Sharon werd rood en keek naar het tapijt. Ouderwets blozen, ik had niet gedacht dat dat nog bestond. Een paar studenten leken zich te schamen, de rest genoot kennelijk van de situatie.

'Doen ze het?' hield Walter vol. 'Neuken?'

Ze beet op haar lip. 'Er is inderdaad sprake van seksuele contacten. '

'Hoe vaak?'

'Ik heb echt niet bijgehouden... '

'Waarom niet? Het zou een belangrijke graadmeter kunnen zijn voor... '

'Wacht nu eens even!' zei ik. 'Geef haar de kans haar zin af te maken!'

'Dat doet ze nooit, ' zei Grijshaartje. 'We hebben dit al eens eerder meegemaakt... terminale defensiviteit. Als we dat niet meteen doorbreken, draaien we de hele sessie lang in een kringetje rond. '

'Geef haar de kans melding te maken van de feiten, ' zei ik. 'Daarna kunnen we die bespreken. '

'Best, ' zei Grijshaartje. 'Weer zo'n beschermerig manspersoon. Je schijnt die instincten automatisch op te roepen, prinses Sharon. '

'Maddy, kom tot bedaren, ' zei Aurora Bogardus. 'Laat haar uitpraten. '

'Natuurlijk. ' Grijshaartje kruiste haar armen voor haar borst, ging makkelijk zitten en wachtte, nijdig kijkend.
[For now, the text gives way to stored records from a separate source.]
(** X7. The context is threaded through the stages: planning is given
    the context that holds the issue only; code generation for the first
    commit is given what planning returned, with ['current_commit'] and
    ['action_history'] set; code generation for each further commit is
    given what the code generation before it returned, with the two keys
    set anew; and after a call of [run_actions_iteratively] that raised
    there is no further one.  The contexts of the log are the ones the
    action service was asked on: the log replays, so each reply is what
    the action service answered on the context the log shows. *)
Theorem context_is_threaded self event w o l w' c p :
  create_pull_request type_repr self event w = Run o l w' →
  planning_reply l = Some (Returned_context c) →
  c !! "pull_request_description" = Some (VPullRequestDescription p) →
  (∃ xs,
     action_exchanges l
     = ({["issue" := VIssue (issue event)]}, Returned_context c) :: xs ∧
     threaded c (commits p) xs) ∧
  replays l w w'.
Proof.
  intros Hrun Hplan Hkey.
  pose proof (create_pull_request_faithful self event w) as Hf.
  rewrite Hrun in Hf. change (replays l w w') in Hf.
  split; [clear Hf|done].
  create_pull_request_cases Hrun; simplify_eq; try (by eexists).
  - eexists; split; [done|].
    by destruct (commits_progress _ _ _ _ _ H0) as (_ & _ & _ & _ & _ & _ & _ & Ht).
  - eexists; split; [done|].
    by destruct (commits_progress _ _ _ _ _ H0) as (_ & _ & _ & _ & _ & _ & _ & Ht).
Qed.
'Ga je gang, ' zei ik tegen Sharon.

Ze was stil blijven zitten, als een ouder die wacht tot een ruzietje tussen peuters is beslecht. Nu ging ze verder. Rustig. Of op het randje van de hysterie?

'Er is sprake van een communicatiestoornis. De patiënte zegt dat ze van haar vriend houdt, maar heeft het gevoel dat ze uit elkaar zijn gegroeid. Ze praten niet langer over zaken die vroeger wel bespreekbaar waren. '

'Zoals?' vroeg Julian, te midden van een rookwolk.

'Ongeveer alles. '

'Alles? Zoals wat ze als ontbijt willen hebben?'

'Op dit moment wel, ja. Er is sprake van een volledige communicatiestoornis... '

'Dat woord heb je nu al driemaal gebruikt, ' zei Maddy, 'zonder uit te leggen wat je er precies mee bedoelt. Probeer te verhelderen in plaats van jezelf te herhalen. Operationaliseer het woord stoornis. '

'Het is steeds beroerder geworden, ' zei Sharon en het klonk als een vraag.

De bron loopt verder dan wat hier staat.